Among patients with myeloproliferative neoplasms (MPNs), arterial thrombosis incidence appears to raise the risk of second cancers (SCs) and consequently, mortality, according to an analysis published in Blood Cancer Journal. Inflammatory biomarkers in these diseases suggest a more aggressive disease etiology, the authors added.

In the case of polycythemia vera (PV) or essential thrombocythemia (ET), previous research suggested that thrombosis may heighten the risk of progression to secondary myelofibrosis, which has a high mortality rate. For this retrospective analysis of MPN-patient data, researchers aimed to determine the elements of thrombosis that promote this risk.

Overall, data were evaluated from 1545 patients with PV, 891 patients with ET, 180 patients who were pre-primary myelofibrosis (PMF), and 707 patients with PMF. The median follow-up periods in the PV, ET, pre-PMF, and PMF groups were 5.6 months, 5.6 months, 6.1 months, and 2.92 months, respectively; 19%, 12%, 15%, and 7% of patients had a thrombosis event.

Future therapies should focus on targeting the complex mechanisms involved in both atherogenesis and thrombogenesis…and anti-inflammatory drugs for primary and secondary prevention of thrombosis.
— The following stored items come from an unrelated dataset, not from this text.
Definition with_readiness (r : Readiness) (f : Front) : Front :=
  mk_front r (registry f) (backend f) (queue_limit f) (waiting f) (tasks f).
Definition with_registry (g : Registry) (f : Front) : Front :=
  mk_front (readiness f) g (backend f) (queue_limit f) (waiting f) (tasks f).
Definition with_backend (b : option Backend) (f : Front) : Front :=
  mk_front (readiness f) (registry f) b (queue_limit f) (waiting f) (tasks f).
Definition with_waiting (n : Z) (f : Front) : Front :=
  mk_front (readiness f) (registry f) (backend f) (queue_limit f) n (tasks f).
Definition set_phase (p : nat) (x : phase) (f : Front) : Front :=
  mk_front (readiness f) (registry f) (backend f) (queue_limit f) (waiting f) (<[p := x]> (tasks f)).

Definition reject (p : nat) (code : string) : Front → Front := set_phase p (Ended (Rejected code)).

(** [attach_backend] and [detach_backend] *)
Definition attach_backend (b : Backend) : Front → Front := with_backend (Some b).
Definition detach_backend : Front → Front := with_backend None.

(** ** Dispatching *)

(** [await self._registry.complete(tracked.request_id, tracked=tracked)] *)
Definition complete_request (q : Request) (t : tref) (f : Front) : Front :=
  with_registry (complete (rq_id q) (Some t) (registry f)).2 f.

Definition agent_ready (f : Front) : bool := agent_states (rd_state (readiness f)).

(** [dispatch] from the backend test to the next await *)
Definition admit_request (p : nat) (q : Request) (f : Front) : Front :=
  if match backend f with Some b => agent_ready f || accepts_warming b | None => false end then
    match register q false (registry f) with
    | (Exc DuplicateRequestError, g) => reject p "DUPLICATE_REQUEST" (with_registry g f)
    | (Ret t, g) =>
        set_phase p (if negb (agent_ready f) && rq_stream q then Announcing q t else Direct q t)
          (with_registry g f)
    end
  else if Z.leb (queue_limit f) (waiting f) then reject p "RUNTIME_QUEUE_FULL" f
  else
    match register q true (registry f) with
    | (Exc DuplicateRequestError, g) => reject p "DUPLICATE_REQUEST" (with_registry g f)
    | (Ret t, g) => set_phase p (Queued q t) (with_waiting (waiting f + 1) (with_registry g f))
    end.

(** [_dispatch_cancel] up to the next await *)
Definition dispatch_cancel (p : nat) (q : Request) (f : Front) : Front :=
  let sid := py_strip (rq_session q) in
  let target := rq_target q in
  let '(cancelled, g) :=
    if str_true sid && negb (str_true target) then cancel_session sid (Some q) (registry f)
    else ([], registry f) in
  let '(cancelled, g) :=
    if str_true target then
      match cancel target (Some q) g with
      | (Some t, g) => (if bool_decide (t ∈ cancelled) then cancelled else cancelled ++ [t], g)
      | (None, g) => (cancelled, g)
      end
    else (cancelled, g) in
  let f := with_registry g f in
  match backend f with
  | Some _ => set_phase p (Forwarding q) f
  | None =>
      match cancelled with
      | [] => reject p "RUNTIME_WARMING" f
      | _ => set_phase p (Ended (CancelAcknowledged (map (λ t, request_id (tracked g t)) cancelled))) f
      end
  end.

(** [_try_recover_after_failed]: whether [recover()] is awaited *)
Definition tries_recovery (q : Request) (f : Front) : bool :=
  bool_decide (rq_method q = AGENT_RELOAD_CONFIG)
  && match backend f with Some b => can_recover b | None => false end.

(** [dispatch] up to its first await *)
Definition dispatch (p : nat) (q : Request) (f : Front) : Front :=
  if bool_decide (rq_method q = CHAT_CANCEL) then dispatch_cancel p q f
  else match rd_state (readiness f) with
       | DRAINING => reject p "RUNTIME_DRAINING" f
       | READINESS_FAILED =>
           if tries_recovery q f then set_phase p (Recovering q) f else reject p "RUNTIME_FAILED" f
       | _ => admit_request p q f
       end.

(** [dispatch] after [recover()] *)
Definition recovered (p : nat) (ok : bool) (q : Request) (f : Front) : Front :=
  if ok then admit_request p q f else reject p "RUNTIME_FAILED" f.

(** [dispatch] after the wait in the queue, which found the request [ready] unless it is
    cancelled *)
Definition wait_over (p : nat) (ready : bool) (q : Request) (t : tref) (f : Front) : Front :=
  let f := with_waiting (waiting f - 1) f in
  if tr_cancelled (tracked (registry f) t) then set_phase p (RejectingCancelled q t) f
  else match rd_state (readiness f) with
       | DRAINING => reject p "RUNTIME_DRAINING" (complete_request q t f)
       | READINESS_FAILED => reject p "RUNTIME_FAILED" (complete_request q t f)
       | _ =>
           if negb ready || match backend f with None => true | Some _ => false end
           then reject p "RUNTIME_WARMING" (complete_request q t f)
           else set_phase p (Dispatched q t)
                  (with_registry (mark_dispatched (rq_id q) (Some t) (registry f)) f)
       end.

(** A task goes on after its await: the result of [recover()] or of the wait, where it has
    one, is [ok]. *)
Definition resume (p : nat) (ok : bool) (f : Front) : Front :=
  match tasks f !! p with
  | Some (Recovering q) => recovered p ok q f
  | Some (Announcing q t) => set_phase p (Direct q t) f
  | Some (Direct q t) => set_phase p (Ended Handed) (complete_request q t f)
  | Some (Queued q t) => wait_over p ok q t f
  | Some (RejectingCancelled q t) =>
      set_phase p (Ended (Rejected "REQUEST_CANCELLED")) (complete_request q t f)
  | Some (Dispatched q t) => set_phase p (Ended Handed) (complete_request q t f)
  | Some (Forwarding q) => set_phase p (Ended Handed) f
  | Some (Ended _) | None => f
  end.

(** An exception at the await: only the [finally] blocks run. *)
Definition abort (p : nat) (f : Front) : Front :=
  match tasks f !! p with
  | Some (Direct q t) | Some (Dispatched q t) => set_phase p (Ended Aborted) (complete_request q t f)
  | Some (Queued q t) => set_phase p (Ended Aborted) (with_waiting (waiting f - 1) f)
  | Some (Ended _) | None => f
  | Some _ => set_phase p (Ended Aborted) f
  end.

(** ** The front as a transition system *)

Inductive front_step (f : Front) : Front → Prop :=
| fs_dispatch p q : tasks f !! p = None → front_step f (dispatch p q f)
| fs_resume p ok : front_step f (resume p ok f)
| fs_readiness o : front_step f (with_readiness (run_op o (readiness f)) f)
| fs_attach b : front_step f (attach_backend b f)
| fs_detach : front_step f (detach_backend f).

(** With tasks that are aborted *)
Inductive front_step_abort (f : Front) : Front → Prop :=
| fa_step f' : front_step f f' → front_step_abort f f'
| fa_abort p : front_step_abort f (abort p f).

(** ** Invariants *)

Definition is_queued (x : phase) : bool := match x with Queued _ _ => true | _ => false end.

(** The request a task has registered *)
Definition owns (x : phase) : option (Request * tref) :=
  match x with
  | Announcing q t | Direct q t | Queued q t | RejectingCancelled q t | Dispatched q t => Some (q, t)
  | Recovering _ | Forwarding _ | Ended _ => None
  end.

Definition queued_count (m : gmap nat phase) : nat :=
  size (filter (λ kv : nat * phase, is_queued kv.2 = true) m).

Record front_ok (f : Front) : Prop := mk_front_ok {
  fo_registry : registry_ok (registry f);
  fo_waiting : waiting f = Z.of_nat (queued_count (tasks f));
  fo_limit : (waiting f ≤ Z.max 0 (queue_limit f))%Z;
  fo_owns : ∀ p x q t, tasks f !! p = Some x → owns x = Some (q, t) →
    (∃ o, objects (registry f) !! t = Some o ∧ tr_request o = q) ∧
    (rq_id q ≠ EmptyString → od_get (items (registry f)) (key_of q) = Some t);
  fo_owner : ∀ p p' x x' q q' t, tasks f !! p = Some x → tasks f !! p' = Some x' →
    owns x = Some (q, t) → owns x' = Some (q', t) → p = p';
}.

(** Every registration belongs to a task. *)
Definition no_orphans (f : Front) : Prop :=
  ∀ k t, od_get (items (registry f)) k = Some t →
    ∃ p x q, tasks f !! p = Some x ∧ owns x = Some (q, t).

(** ** Counting the queued tasks *)

Lemma queued_count_insert m p x :
  queued_count (<[p := x]> m) = queued_count (delete p m) + Nat.b2n (is_queued x).
Proof.
  unfold queued_count. rewrite <-insert_delete_eq. destruct (is_queued x) eqn:Hx; simpl.
  - rewrite map_filter_insert_True by done. rewrite map_size_insert_None; [lia|].
    apply map_lookup_filter_None. left. apply lookup_delete_eq.
  - rewrite map_filter_insert_False by (simpl; congruence). by rewrite delete_delete_eq, Nat.add_0_r.
Qed.

Definition queued_at (o : option phase) : bool := match o with Some x => is_queued x | None => false end.

Lemma queued_count_set m p x :
  queued_count (<[p := x]> m) + Nat.b2n (queued_at (m !! p)) = queued_count m + Nat.b2n (is_queued x).
Proof.
  rewrite queued_count_insert. destruct (m !! p) as [y|] eqn:Hp; simpl.
  - rewrite <-(insert_id m p y Hp) at 2. rewrite queued_count_insert. lia.
  - rewrite delete_id by done. lia.
Qed.

(** ** One task moves *)

(** What other tasks need of a new registry [g] *)
Definition others_kept (p : nat) (f : Front) (g : Registry) : Prop :=
  registry_ok g ∧ objects_kept (registry f) g ∧
  ∀ p' x' q t, p' ≠ p → tasks f !! p' = Some x' → owns x' = Some (q, t) → rq_id q ≠ EmptyString →
    od_get (items g) (key_of q) = Some t.

(** What the task itself has of it *)
Definition own_kept (p : nat) (x : phase) (f : Front) (g : Registry) : Prop :=
  ∀ q t, owns x = Some (q, t) →
    (∃ o, objects g !! t = Some o ∧ tr_request o = q) ∧
    (rq_id q ≠ EmptyString → od_get (items g) (key_of q) = Some t) ∧
    ∀ p' x' q', p' ≠ p → tasks f !! p' = Some x' → owns x' ≠ Some (q', t).

Lemma front_ok_move p x n g f :
  front_ok f → others_kept p f g → own_kept p x f g →
  (n + Z.b2z (queued_at (tasks f !! p)) = waiting f + Z.b2z (is_queued x))%Z →
  (n ≤ Z.max 0 (queue_limit f))%Z →
  front_ok (set_phase p x (with_waiting n (with_registry g f))).
Proof.
  intros [] (Hg & Hk & Hoth) Hown Hn Hlim. split; simpl; [done| |done| |].
  - pose proof (queued_count_set (tasks f) p x) as Hc.
    destruct (queued_at (tasks f !! p)), (is_queued x); simpl in *; lia.
  - intros p' x' q t. rewrite lookup_insert. case_decide as Hp.
    + intros [= <-] Ho. destruct (Hown q t Ho) as (H1 & H2 & _). by split.
    + intros Hx' Ho. destruct (fo_owns0 p' x' q t Hx' Ho) as [(o & Hobj & Hq) Hi].
      destruct (Hk t o Hobj) as (o' & Hobj' & Hq' & _). split; [exists o'; by rewrite Hq'|].
      intros Hne. by eapply (Hoth p').
  - intros p1 p2 x1 x2 q1 q2 t. rewrite !lookup_insert. repeat case_decide; subst.
    + done.
    + intros [= <-] Hx2 Ho1 Ho2. destruct (Hown q1 t Ho1) as (_ & _ & Hno). by destruct (Hno p2 x2 q2).
    + intros Hx1 [= <-] Ho1 Ho2. destruct (Hown q2 t Ho2) as (_ & _ & Hno). by destruct (Hno p1 x1 q1).
    + by apply fo_owner0.
Qed.

Lemma others_kept_same p f g :
  front_ok f → registry_ok g ∧ objects_kept (registry f) g ∧ items g = items (registry f) →
  others_kept p f g.
Proof.
  intros [] (H1 & H2 & H3). split_and!; [done|done|]. intros p' x' q t _ Hx Ho Hne. rewrite H3.
  by apply (fo_owns0 p' x' q t).
Qed.

Lemma others_kept_complete p x q t f :
  front_ok f → tasks f !! p = Some x → owns x = Some (q, t) →
  others_kept p f (complete (rq_id q) (Some t) (registry f)).2.
Proof.
  intros Hf Hx Ho. destruct (complete_spec (rq_id q) (Some t) (registry f) (fo_registry _ Hf))
    as (H1 & H2 & _). split_and!; [done|done|].
  destruct (fo_owns _ Hf p x q t Hx Ho) as [(o & Hobj & Hq) _].
  assert (tr_request (tracked (registry f) t) = q) as Htq by (unfold tracked; by rewrite Hobj).
  intros p' x' q' t' Hp' Hx' Ho' Hne. rewrite (complete_registered q t (registry f) Htq).
  destruct (fo_owns _ Hf p' x' q' t' Hx' Ho') as [_ Hi]. specialize (Hi Hne).
  case_bool_decide as Hk; [|done]. rewrite od_get_pop_ne; [done|].
  intros Heq. rewrite Heq in Hk. assert (t' = t) as -> by congruence.
  apply Hp'. by eapply (fo_owner _ Hf).
Qed.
Analysis of the patient data showed that arterial, but not venous or splanchnic, thrombosis was linked with a greater risk of SCs (odds ratio [OR], 2.53; 95% CI, 2.4-5.17). A white blood cell count of at least 11 x 109/L appeared to trend toward a greater risk of SCs, but this link was not significant (OR, 1.27; 95% CI, 0.96-1.67); this was also true of a PMF vs ET diagnosis (OR, 2.54; 95% CI, 0.97-6.61).